Assomo told Prensa Latina, during a meeting with journalists in that capital, that the mission carried out last year to search for new wrecks in the Skerki Banks and to document the wrecks already discovered in the Sicilian Channel emphasizes the importance of the 2001 instrument for the conservation of Items of great value to humanity lying on the seabed.
The convention has a future and this multinational effort represents a model that we will emulate in other regions of the world, he said.
At Unesco headquarters, researchers and officials from Algeria, Croatia, Egypt, Spain, France, Italy, Morocco and Tunisia presented the results of the mission, which was carried out in Mediterranean waters in August and September last year.

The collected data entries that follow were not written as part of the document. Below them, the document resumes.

(* ===== verification/VmCopy.v ===== *)
(** * Copies between the kernel and a process

    [vm_copy_to_user] changes exactly the bytes of the range in the pages it finds there,
    page by page and copying pages first where they are shared copy-on-write;
    [vm_copy_from_user] reads what the process sees. *)

From S2P Require Import Prelude Heap HeapFacts Interfaces Ownership Vm VmLookup VmFrames VmTables VmSpaces VmOps.

(** ** Overwriting part of a page *)

(** The page [l] at [base] after the bytes [source] were written from [dest] on. *)
Definition patch (dest : Z) (source : list Z) (base : Z) (l : list Z) : list Z :=
  imap (fun k x => if dest <=? base + Z.of_nat k
                   then default x (source !! Z.to_nat (base + Z.of_nat k - dest)) else x) l.

Lemma length_patch dest source base l : length (patch dest source base l) = length l.
Proof. apply length_imap. Qed.

Lemma lookup_patch dest source base l k : patch dest source base l !! k =
  (fun x => if dest <=? base + Z.of_nat k then default x (source !! Z.to_nat (base + Z.of_nat k - dest)) else x) <$> l !! k.
Proof. apply list_lookup_imap. Qed.

Lemma patch_far dest source base l :
  dest + Z.of_nat (length source) <= base \/ base + Z.of_nat (length l) <= dest -> patch dest source base l = l.
Proof.
  intros Hfar. apply list_eq. intros k. rewrite lookup_patch. destruct (l !! k) as [x|] eqn:E; [|done].
  apply lookup_lt_Some in E. cbn. f_equal. case_match; [|done]. rewrite lookup_ge_None_2; [done|lia].
Qed.

Lemma patch_nil dest base l : patch dest [] base l = l.
Proof.
  apply list_eq. intros k. rewrite lookup_patch. destruct (l !! k); [|done]. cbn. f_equal. by case_match.
Qed.
(* ===== verification/VmClone.v ===== *)
(** * Cloning an address space

    After [vm_space_clone_cow] the new space shows the same pages as the old one, which
    itself shows what it showed before; the frames are shared, and the private pages that
    may be written are marked copy-on-write in both. *)

From S2P Require Import Prelude Heap HeapFacts Interfaces Ownership Vm VmLookup VmFrames VmTables VmSpaces VmOps VmCopy VmMap VmLife.

Section clone.
Context {H : Type} `{!Allocator H, !Ownership H}.

Implicit Types (w : @VmWorld H) (s : @VmState H) (G : Ghost) (rc rest : Z -> Z) (h : H) (sp : VmSpace) (T : Tree).

#[local] Opaque find_page.

(** ** A space while another one is at work *)

(** What a space needs from a step of another one. *)
Record undisturbed (c : nat) w G sp w' G' : Prop := {
  un_frame i p fr : pages sp !! i = Some p -> vw_frames w !! frame p = Some fr ->
    exists n, vw_frames w' !! frame p = Some (mkFrame (data fr) (allocation fr) n) /\
      role G' !! frame p = role G !! frame p /\ (shared p = false -> data_at w' (data fr) = data_at w (data fr));
  un_block p k : role G !! p = Some (TableBlock c) -> live_blocks G !! p = Some k ->
    role G' !! p = Some (TableBlock c) /\ live_blocks G' !! p = Some k /\
    (forall y, p <= y < p + k -> word_at w' y = word_at w y) }.

Lemma undisturbed_blocks c w G sp w' G' : undisturbed c w G sp w' G' -> blocks_ok c G sp -> blocks_ok c G' sp.
Proof.
  intros [_ Hbl] [B1 B2 B3 B4 B5 B6 B7].
  assert (forall raw a n, role G !! raw = Some (TableBlock c) -> inside G raw a n -> inside G' raw a n) as Hin.
  { intros raw a n Hr (k & Hk & ?). exists k. destruct (Hbl _ _ Hr Hk) as (_ & ? & _). done. }
  assert (forall raw a n, role G !! raw = Some (TableBlock c) -> inside G raw a n -> role G' !! raw = Some (TableBlock c)) as Hro.
  { intros raw a n Hr (k & Hk & ?). by destruct (Hbl _ _ Hr Hk) as (? & _). }
  split; try done; eauto. intros t raw Ht. destruct (B6 _ _ Ht) as (? & ? & ?). eauto.
Qed.

Lemma undisturbed_tables c x w G sp w' G' T h : undisturbed c w G sp w' G' -> owned h G ->
  (forall i p, pages sp !! i = Some p -> is_Some (vw_frames w !! frame p)) ->
  tables_ok c x w G sp T -> tables_ok c x w' G' sp T.
Proof.
  intros Hu Ho Hfr [Hb Hs Hw]. split; [by eapply undisturbed_blocks|done|].
  eapply words_ok_world; [| |done|done].
  - intros i p Hp. destruct (Hfr _ _ Hp) as [fr Hf]. destruct (un_frame _ _ _ _ _ _ Hu _ _ _ Hp Hf) as (n & Hn & _).
    by eapply entry_word_frame.
  - intros t i Ht Hi. destruct (table_page_block _ _ _ _ _ Ho Hb Ht) as (_ & raw & Hr & k & Hk & Hlo & Hhi).
    destruct (un_block _ _ _ _ _ _ Hu _ _ Hr Hk) as (_ & _ & Hy). apply Hy. unfold is_index, VM_PAGE_SIZE in *. lia.
Qed.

The project, the first of its kind under the 2001 Convention, enabled the discovery of three new wrecks on the Skerki Banks (Tunisia), one of them at least two thousand years old and the other two from the 19th or 20th centuries.
On the Italian continental shelf, in turn, it enabled the documentation in high-resolution images of the remains of three Roman-era wrecks found between 1980 and 2000 at a depth of more than 700 meters.

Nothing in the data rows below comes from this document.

(* ===== verification/VmTheorems.v ===== *)
(** * What virtual memory promises

    The theorems hold in every state that vm.c leads to from the boot loader's tables and an
    empty kernel heap: the reference counts are exact, the processor sees what the records
    say, an operation does to the pages of its process what it should, and nothing to those
    of others, a clone shows what the original showed, and what was written is read back. *)

From S2P Require Import Prelude Heap HeapFacts Interfaces Ownership Vm VmLookup VmFrames VmTables VmSpaces VmOps VmCopy VmMap VmLife VmClone VmShare VmSystem VmSteps.

#[local] Opaque find_page.

(** The kernel after [heap_init], with the page tables of the boot loader. *)
Definition boot_world (h : Heap) (words : gmap Z Z) : VmWorld := mkWorld (heap_init h) ∅ ∅ words.

Definition reachable (S : @System Heap) : Prop :=
  exists h words, boot_ok (boot_world h words) /\ rtc vm_step (boot_system (boot_world h words)) S.

Lemma reachable_ok S : reachable S -> sys_ok S.
Proof. intros (h & words & Hb & Hr). eapply vm_reachable_ok; [|done]. split_and!; [apply heap_owns_init|done|done]. Qed.

Lemma reachable_step S S' : reachable S -> vm_step S S' -> reachable S'.
Proof. intros (h & words & Hb & Hr) Hst. exists h, words. split; [done|]. by eapply rtc_r. Qed.

(** ** A system with one process and one page *)

Definition demo_boot : @VmWorld Heap := boot_world (mkHeap 0 ∅) ∅.
Definition demo_new : bool * @VmState Heap := vm_space_create (mkVm demo_boot zero_space).
Definition demo_page : Z := 0x40000000.
Definition demo_run : Z * @VmState Heap := run_op (MapPage demo_page 3) demo_new.2.

Definition demo : @System Heap :=
  mkSystem (world demo_run.2) (fun _ => 0) (<[0%nat := space demo_run.2]> (<[0%nat := space demo_new.2]> ∅)).

Lemma demo_boot_ok : boot_ok demo_boot.
Proof. split; [done|]. intros i _. by left. Qed.

Lemma demo_reachable : reachable demo.
Proof.
  eapply reachable_step; [eapply (reachable_step (boot_system demo_boot))|].
  - exists (mkHeap 0 ∅), ∅. split; [exact demo_boot_ok|apply rtc_refl].
  - eapply (step_create 0%nat demo_boot (fun _ => 0) ∅ zero_space true demo_new.2); [done|rewrite map_size_empty; unfold SPACES_MAX; lia|].
    apply pair_fst. vm_compute. reflexivity.
  - apply (step_op 0%nat (MapPage demo_page 3) (world demo_new.2) (fun _ => 0) (<[0%nat := space demo_new.2]> ∅) (space demo_new.2) demo_run.1 demo_run.2);
      [apply lookup_insert_eq|done|]. unfold demo_run. destruct demo_new as [? []]. cbn. apply surjective_pairing.
Qed.

(** ** Reference counts *)

(** [C11] The number of references in a frame is the number of its holders; every page that a
    process has refers to a frame that exists; a private page (one that is not shared) that may be written in
    place, without a copy first, belongs to nobody else, while a shared page may have many holders; and the pages of different frames do not overlap. *)
Theorem vm_counts (S : @System Heap) : reachable S ->
  (forall f fr, vw_frames (sys_world S) !! f = Some fr ->
     references fr = sys_held S f + refs f (sys_spaces S) /\ 0 < references fr < 2 ^ 32) /\
  (forall id sp i p, sys_spaces S !! id = Some sp -> pages sp !! i = Some p ->
     is_Some (vw_frames (sys_world S) !! frame p) /\
     (shared p = false -> has (protection p) VM_PROT_WRITE = true -> copy_on_write p = false ->
        references (frame_at (sys_world S) (frame p)) = 1)) /\
  (forall f fr g gr, vw_frames (sys_world S) !! f = Some fr -> vw_frames (sys_world S) !! g = Some gr -> f <> g ->
     data fr + VM_PAGE_SIZE <= data gr \/ data gr + VM_PAGE_SIZE <= data fr).
Proof.
  intros [G Hs]%reachable_ok. pose proof (sy_world _ _ Hs) as Hw. split_and!.
  - intros f fr Hf. destruct (wo_frame _ _ _ Hw _ _ Hf) as [_ _ _ _ _ -> Hb _]. done.
  - intros id sp i p Hid Hp. destruct (sys_frame _ _ _ _ _ _ Hs Hid Hp) as [[fr Hf] _]. split; [by exists fr|].
    intros H1 H2 H3. rewrite (frame_at_eq _ _ _ Hf). destruct (wo_frame _ _ _ Hw _ _ Hf) as [_ _ _ _ _ -> _ _].
    destruct (sy_space _ _ Hs _ _ Hid) as [T Hi]. rewrite (others_delete _ _ _ _ _ Hid).
    exact (so_private _ _ _ (in_space _ _ _ _ _ Hi) _ _ Hp H1 H2 H3).
  - intros f fr g gr Hf Hg Hne. destruct (wo_frame _ _ _ Hw _ _ Hf) as [_ _ Pf If _ _ _ _].
    destruct (wo_frame _ _ _ Hw _ _ Hg) as [_ _ Pg Ig _ _ _ _].
    assert (allocation fr <> allocation gr) as Ha by congruence.
    exact (inside_disjoint _ _ _ _ _ _ _ _ (wo_owned _ _ _ Hw) Ha If Ig).
Qed.

Lemma vm_counts_witness : reachable demo /\
  forall f fr, vw_frames (sys_world demo) !! f = Some fr -> references fr = sys_held demo f + refs f (sys_spaces demo).
Proof. split; [exact demo_reachable|]. intros f fr Hf. exact (proj1 (proj1 (vm_counts demo demo_reachable) f fr Hf)). Defined.

(** ** The processor's view *)

(** [C9] Translating any user address through the page tables, as the processor does, gives the
    page, the right to write and the right to execute that the records of the process say,
    and nothing where they say nothing.  (A page that is mapped can always be read: [page_flags]
    does not look at the right to read.) *)
Theorem vm_mmu (S : @System Heap) id sp a : reachable S -> sys_spaces S !! id = Some sp -> 0 <= a < 2 ^ 48 ->
  mmu_walk (sys_world S) (pml4 sp) a =
    match find_page a sp with Some i => Some (page_view (sys_world S) (page_at sp i)) | None => None end.
Proof.
  intros [G Hs]%reachable_ok Hid Ha. destruct (sy_space _ _ Hs _ _ Hid) as [T Hi].
  apply (mmu_agrees id _ (mkVm (sys_world S) sp) G T a (in_tables _ _ _ _ _ Hi) (in_lookup _ _ _ _ _ Hi)); [|done].
  intros i p Hp. by destruct (sys_frame _ _ _ _ _ _ Hs Hid Hp) as [[fr Hf] _]; exists fr.
Qed.

Lemma vm_mmu_witness : exists d,
  mmu_walk (sys_world demo) (pml4 (space demo_run.2)) (demo_page + 7) = Some (d, true, false).
Proof.
  rewrite (vm_mmu demo 0%nat (space demo_run.2) (demo_page + 7) demo_reachable); [|apply lookup_insert_eq|unfold demo_page; lia].
  eexists. vm_compute. reflexivity.
Defined.

(** ** The operations *)


Definition demo_state : @VmState Heap := mkVm (sys_world demo) (space demo_run.2).


(** [C10] What a process does, within what [allowed] says, or that it ends, changes nothing of the address space of another
    one: not which addresses are mapped, not the rights of any page, not the contents of a private page, and not the
    frame behind a shared page.  The contents of a shared page are not part of it: they are for all that map it to change. *)
Theorem vm_isolation (S : @System Heap) id sp id' sp' :
  reachable S -> sys_spaces S !! id = Some sp -> sys_spaces S !! id' = Some sp' -> id' <> id ->
  (forall op r s', allowed (sys_held S) op (mkVm (sys_world S) sp) -> run_op op (mkVm (sys_world S) sp) = (r, s') ->
     forall b, view (mkVm (world s') sp') b = view (mkVm (sys_world S) sp') b) /\
  (forall s', vm_space_destroy (mkVm (sys_world S) sp) = (tt, s') ->
     forall b, view (mkVm (world s') sp') b = view (mkVm (sys_world S) sp') b).
Proof.
  intros [G Hs]%reachable_ok Hid Hid' Hne. split.
  - intros op r s' Hal E. destruct (run_op_ok _ _ _ _ _ _ _ Hs Hid Hal E) as (_ & G' & T' & Hi & Hst).
    pose proof (op_bystander _ _ _ _ _ _ _ _ Hs Hid Hst Hne Hid') as Hby.
    refine (proj2 (bystander_ok id' sp' G S G' _ Hs Hid' _ (sy_world _ _ (op_inv _ _ _ _ _ _ _ Hs Hid Hi Hst)) Hby)).
    cbn. by rewrite lookup_insert_ne.
  - intros s' E. destruct (destroy_step _ _ _ _ _ Hs Hid E) as (G' & Hst & Hs').
    refine (proj2 (bystander_ok id' sp' G S G' _ Hs Hid' _ (sy_world _ _ Hs') _)).
    + cbn. by rewrite lookup_delete_ne.
    + apply (stable_bystander G S id sp s' G' _ id' sp' Hs Hid Hst Hne Hid'). intros f.
      rewrite delete_delete. pose proof (count_nonneg f (pages (space s'))). unfold uses. lia.
Qed.

(** [C12] A clone shows what the original showed, and the original shows it still; so do the
    spaces of others: the rights of every page, the contents of private pages and the frames of shared ones.  When there is not enough memory the clone is left empty. *)
Theorem vm_clone (S : @System Heap) c d sp destination ok w' dest' src' :
  reachable S -> sys_spaces S !! c = Some sp -> sys_spaces S !! d = None -> (size (sys_spaces S) < SPACES_MAX)%nat ->
  vm_space_clone_cow (sys_world S) destination sp = (ok, w', dest', src') ->
  (forall b, view (mkVm w' src') b = view (mkVm (sys_world S) sp) b) /\
  (if ok : bool then forall b, view (mkVm w' dest') b = view (mkVm (sys_world S) sp) b else dest' = zero_space) /\
  (forall id' sp', id' <> c -> sys_spaces S !! id' = Some sp' ->
     forall b, view (mkVm w' sp') b = view (mkVm (sys_world S) sp') b).
Proof.
  intros [G Hs]%reachable_ok Hc Hd Hsz E.
  destruct (clone_step _ _ _ _ _ _ _ _ _ _ Hs Hc Hd Hsz E) as (Hv & Hok & G' & Hby & Hs'). split_and!; [done|done|].
  intros id' sp' Hne Hid'. assert (id' <> d) as Hned by congruence.
  refine (proj2 (bystander_ok id' sp' G S G' _ Hs Hid' _ (sy_world _ _ Hs') (Hby _ _ Hne Hid'))).
  cbn. unfold clone_spaces. destruct ok; by rewrite !lookup_insert_ne.
Qed.

(** [C13] What a process wrote to its own pages it reads back. *)
Theorem vm_copy_roundtrip (S : @System Heap) id sp destination source s' :
  reachable S -> sys_spaces S !! id = Some sp -> 0 <= destination -> destination + Z.of_nat (length source) < 2 ^ 64 ->
  (forall b, destination <= b < destination + Z.of_nat (length source) ->
     exists v l, view (mkVm (sys_world S) sp) b = Some v /\ v_backing v = Private l) ->
  vm_copy_to_user destination source (mkVm (sys_world S) sp) = (true, s') ->
  vm_copy_from_user destination (length source) s' = Some source.
Proof.
  intros [G Hs]%reachable_ok Hid Hd Hend Hpriv E. destruct (sy_space _ _ Hs _ _ Hid) as [T Hi].
  pose proof (small_ok _ (sys_small _ _ id Hs)) as Hrest.
  assert (run_op (CopyTo destination source) (mkVm (sys_world S) sp) = (1, s')) as Er.
  { cbn. unfold as_number, bind. by rewrite E. }
  assert (0 <= destination < 2 ^ 64) as Hd64 by lia.
  destruct (run_op_ok G S id sp (CopyTo destination source) 1 s' Hs Hid Hd64 Er) as ((m & _ & Hv & [?|(_ & -> & _)]) & G' & T' & Hi' & _); [done|].
  eapply (copy_roundtrip id _ (mkVm (sys_world S) sp)); [exact Hrest|exact Hi'|done|lia| |].
  - intros k Hk. destruct (Hpriv (destination + Z.of_nat k)) as (v & l & Hvw & Hl); [lia|]. exists v, l.
    split_and!; [done|done|]. exact (view_length _ _ _ _ _ _ _ _ Hrest Hi Hvw Hl).
  - intros b. rewrite Hv. by rewrite take_ge.
Qed.

(** ** Witnesses *)

Definition demo_clone := vm_space_clone_cow (sys_world demo) zero_space (space demo_run.2).
Definition demo_child : VmSpace := demo_clone.1.2.
Definition demo_parent : VmSpace := demo_clone.2.

(** The process of [demo] and its clone. *)
Definition demo_pair : @System Heap :=
  mkSystem demo_clone.1.1.2 (fun _ => 0) (<[1%nat := demo_child]> (<[0%nat := demo_parent]> (sys_spaces demo))).

Lemma demo_clone_eq : vm_space_clone_cow (sys_world demo) zero_space (space demo_run.2) = (true, demo_clone.1.1.2, demo_child, demo_parent).
Proof.
  assert (demo_clone.1.1.1 = true) as E by (vm_compute; reflexivity).
  unfold demo_child, demo_parent. rewrite <- E. unfold demo_clone. destruct (vm_space_clone_cow _ _ _) as [[[? ?] ?] ?]. reflexivity.
Qed.

Lemma demo_size : (size (sys_spaces demo) < SPACES_MAX)%nat.
Proof.
  unfold demo. cbn [sys_spaces]. rewrite map_size_insert_Some by (eexists; apply lookup_insert_eq).
  rewrite map_size_insert_None by apply lookup_empty. rewrite map_size_empty. unfold SPACES_MAX. lia.
Qed.

Lemma demo_free : sys_spaces demo !! 1%nat = None.
Proof. unfold demo. cbn [sys_spaces]. by rewrite !lookup_insert_ne. Qed.

Lemma demo_first : sys_spaces demo !! 0%nat = Some (space demo_run.2).
Proof. apply lookup_insert_eq. Qed.

Lemma demo_pair_reachable : reachable demo_pair.
Proof.
  eapply reachable_step; [exact demo_reachable|].
  exact (step_clone 0%nat 1%nat (sys_world demo) (sys_held demo) (sys_spaces demo) _ _ _ _ _ _ demo_first demo_free demo_size demo_clone_eq).
Qed.

Lemma vm_isolation_witness : let '(r, s') := run_op (CopyTo demo_page [1; 2; 3]) (mkVm (sys_world demo_pair) demo_parent) in
  r = 1 /\ forall b, view (mkVm (world s') demo_child) b = view (mkVm (sys_world demo_pair) demo_child) b.
Proof.
  destruct (run_op (CopyTo demo_page [1; 2; 3]) (mkVm (sys_world demo_pair) demo_parent)) as [r s'] eqn:E. split.
  - apply (f_equal fst) in E. cbn [fst] in E. rewrite <- E. vm_compute. reflexivity.
  - assert (sys_spaces demo_pair !! 0%nat = Some demo_parent) as H0.
    { unfold demo_pair. cbn [sys_spaces]. rewrite lookup_insert_ne by done. apply lookup_insert_eq. }
    assert (sys_spaces demo_pair !! 1%nat = Some demo_child) as H1 by apply lookup_insert_eq.
    refine (proj1 (vm_isolation demo_pair 0 demo_parent 1 demo_child demo_pair_reachable H0 H1 _) _ r s' _ E); [done|].
    cbn. unfold demo_page. lia.
Defined.

Lemma vm_clone_witness : demo_clone.1.1.1 = true /\
  forall b, view (mkVm demo_clone.1.1.2 demo_child) b = view (mkVm (sys_world demo) (space demo_run.2)) b.
Proof.
  split; [exact (f_equal (fun r => r.1.1.1) demo_clone_eq)|].
  exact (proj1 (proj2 (vm_clone demo 0 1 _ zero_space true _ _ _ demo_reachable demo_first demo_free demo_size demo_clone_eq))).
Defined.

Lemma vm_copy_roundtrip_witness : let s' := (vm_copy_to_user (demo_page + 5) [1; 2; 3] demo_state).2 in
  vm_copy_from_user (demo_page + 5) 3 s' = Some [1; 2; 3].
Proof.
  cbv zeta. refine (vm_copy_roundtrip demo 0 (space demo_run.2) (demo_page + 5) [1; 2; 3] _ demo_reachable demo_first _ _ _ _).
  - unfold demo_page. lia.
  - unfold demo_page. cbn. lia.
  - cbn [length]. intros b Hb.
    assert (b = demo_page + 5 \/ b = demo_page + 6 \/ b = demo_page + 7) as [-> | [-> | ->]] by lia;
      (eexists _, _; split; vm_compute; reflexivity).
  - apply pair_fst. vm_compute. reflexivity.
Defined.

Assomo welcomed the fact that several countries have pooled both human and scientific, financial and technical resources, in the latter case modern technology capable of probing the bottom of the Mediterranean Sea in the Skerki Banks thanks to multibeam sonar and technology and in the Sicilian Channel to explore vehicles and document remote-controlled submarines.
The representative of the Tunisian Ministry of Culture, Ahmed Gadhoum, also emphasized the fruits of the international cooperation of this mission and the relevance of joint efforts to protect underwater heritage.
The Tunisian official also explained to Prensa Latina how valuable this experience is to better understand the past and contribute to the preservation of objects related to it.